トルコの国土の大部分を占めるアジア側は、東西に長い四角形の形をした半島である。北は海峡によって結ばれた黒海とマルマラ海、西はエーゲ海、南西は地中海に囲まれていて、地続きは南東と東側だけである。この大きな半島を、古くから人々は「小アジア」とも「アナトリア(半島)」とも言ってきた。
古くは「アジア」と呼ばれていたが、アジアはさらに東へと広大な大地が広がることを知り、「小アジア」と呼ばれるようになった。
「アナトリア」は、東ローマ帝国時代、エーゲ海に面した西岸地方に軍管区を置き、「アナトリコン」と名付けたことに由来するらしい。「アナトリコン」とは、日出る所という意味だとか。

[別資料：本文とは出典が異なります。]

(* ===== verification/Gateway.v ===== *)
(** * The resource gateway

    apiserver/pkg/service/resource_gateway.go.  The portal owns the desired state of
    workspaces and applications.  A request writes the record, an operation and an outbox
    event in one transaction; a worker claims the events, projects the record to the
    engine, and writes the outcome back.  The [sync.Mutex] of [ReconcileOne] has no
    counterpart: there may be several servers on one database, and the parts of
    [ReconcileOne] are definitions of their own. *)

From S2P Require Import Prelude GoRuntime Api Manifest Wp Store PortalStore EngineTypes EngineAdapter.

(** ** Parameters *)

Record WorkspaceObject `{EngineTypes} := mkWorkspaceObject {
  wo_Name : string; wo_ResourceVersion : string; wo_Labels : gmap string string;
  wo_Spec : WorkspaceSpec; wo_Status : WorkspaceStatus }.
Record ApplicationObject `{EngineTypes} := mkApplicationObject {
  ao_Name : string; ao_Namespace : string; ao_ResourceVersion : string; ao_Labels : gmap string string;
  ao_Spec : ApplicationSpec; ao_Status : ApplicationStatus }.

(** The client of the engine's API server. *)
Class EngineApi `{EngineTypes, Kubernetes, ApiErrors} := {
  engine : Type;
  eng_GetWorkspace : string -> engine -> engine * res WorkspaceObject;
  eng_CreateWorkspace : WorkspaceObject -> engine -> engine * option string;
  eng_UpdateWorkspace : WorkspaceObject -> engine -> engine * option string;
  eng_DeleteWorkspace : string -> engine -> engine * option string;
  eng_ListWorkspaces : engine -> engine * res (list WorkspaceObject);
  eng_GetApplication : string -> string -> engine -> engine * res ApplicationObject;
  eng_CreateApplication : ApplicationObject -> engine -> engine * option string;
  eng_UpdateApplication : ApplicationObject -> engine -> engine * option string;
  eng_DeleteApplication : string -> string -> engine -> engine * option string;
  eng_ListApplications : engine -> engine * res (list ApplicationObject);
  eng_GetCluster : string -> engine -> engine * res ManagedCluster;
  eng_UpdateCluster : ManagedCluster -> engine -> engine * option string;
  eng_ListClusters : engine -> engine * res (list ManagedCluster);
}.

Record ResourceInput := mkInput { in_Name : string; in_ProjectID : string; in_WorkspaceID : string; in_Desired : Dto.DesiredState }.

(** The codecs of the states and inputs, and SHA-256 in hexadecimal. *)
Class GatewayJson := {
  desired_json :: Json Dto.DesiredState;
  observed_json :: Json Dto.ObservedState;
  input_json :: Json ResourceInput;
  sha256_hex : string -> string;
}.

(** ** Constants and principals *)

Definition ErrParentImmutable : string := "parent association is immutable".
Definition ErrWorkspaceNamespaceInUse : string := "workspace namespace is immutable while applications exist".
Definition ErrForbidden : string := "resource is outside the actor scope".
Definition ErrIdempotencyConflict : string := "idempotency key was already used for a different request".
Definition ErrResourceArchived : string := "resource is archived".
Definition ErrConcurrentModification : string := "resource changed concurrently; retry with a new idempotency key".
Definition ErrParentUnavailable : string := "parent workspace is not active".

Definition ResourceCluster : string := "cluster".
Definition ResourceApplication : string := "application".
Definition ResourceWorkspace : string := "workspace".
Definition RoleAdmin : string := "admin".
Definition maxOutboxAttempts : Z := 3.
Definition second : Z := 1000000000.

Record Principal := mkPrincipal {
  UserID : Z; RoleID : Z; RoleName : string; pr_ModulePublicID : string; Admin : bool }.

(** [strings.ToLower] of ASCII text. *)
Definition to_lower_char (c : Ascii.ascii) : Ascii.ascii :=
  let n := Ascii.N_of_ascii c in if (65 <=? n)%N && (n <=? 90)%N then Ascii.ascii_of_N (n + 32) else c.
Fixpoint ToLower (s : string) : string :=
  match s with "" => "" | String c s => String (to_lower_char c) (ToLower s) end.

Definition isUniqueConflict (err : string) : bool :=
  let s := ToLower err in str_contains s "unique constraint" || str_contains s "duplicate key".

Definition NUL : string := String (Ascii.ascii_of_N 0) EmptyString.

(** ** Pure parts *)

Definition scope (p : Principal) (r : ResourceRecord) : bool :=
  Admin p || String.eqb (ModulePublicID (r_Owner r)) (pr_ModulePublicID p).
Definition resourceActive (r : ResourceRecord) : bool := match ArchivedAt (r_Progress r) with None => true | Some _ => false end.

その横長の四角形の南部を、東から西へトロス山脈が走っている。トロス山脈が地中海に切れ落ちた先がロードス島である。ヨハネ騎士団が立て籠もり、オスマン帝国最盛期のスレイマン大帝の大軍と戦った島だ。
トロス山脈に沿って東へ400キロほど行くと、セルジューク時代(11世紀後半~13世紀前半)の都コンヤがある。今日は午後おそくコンヤに着き、コンヤ見学後、宿泊する。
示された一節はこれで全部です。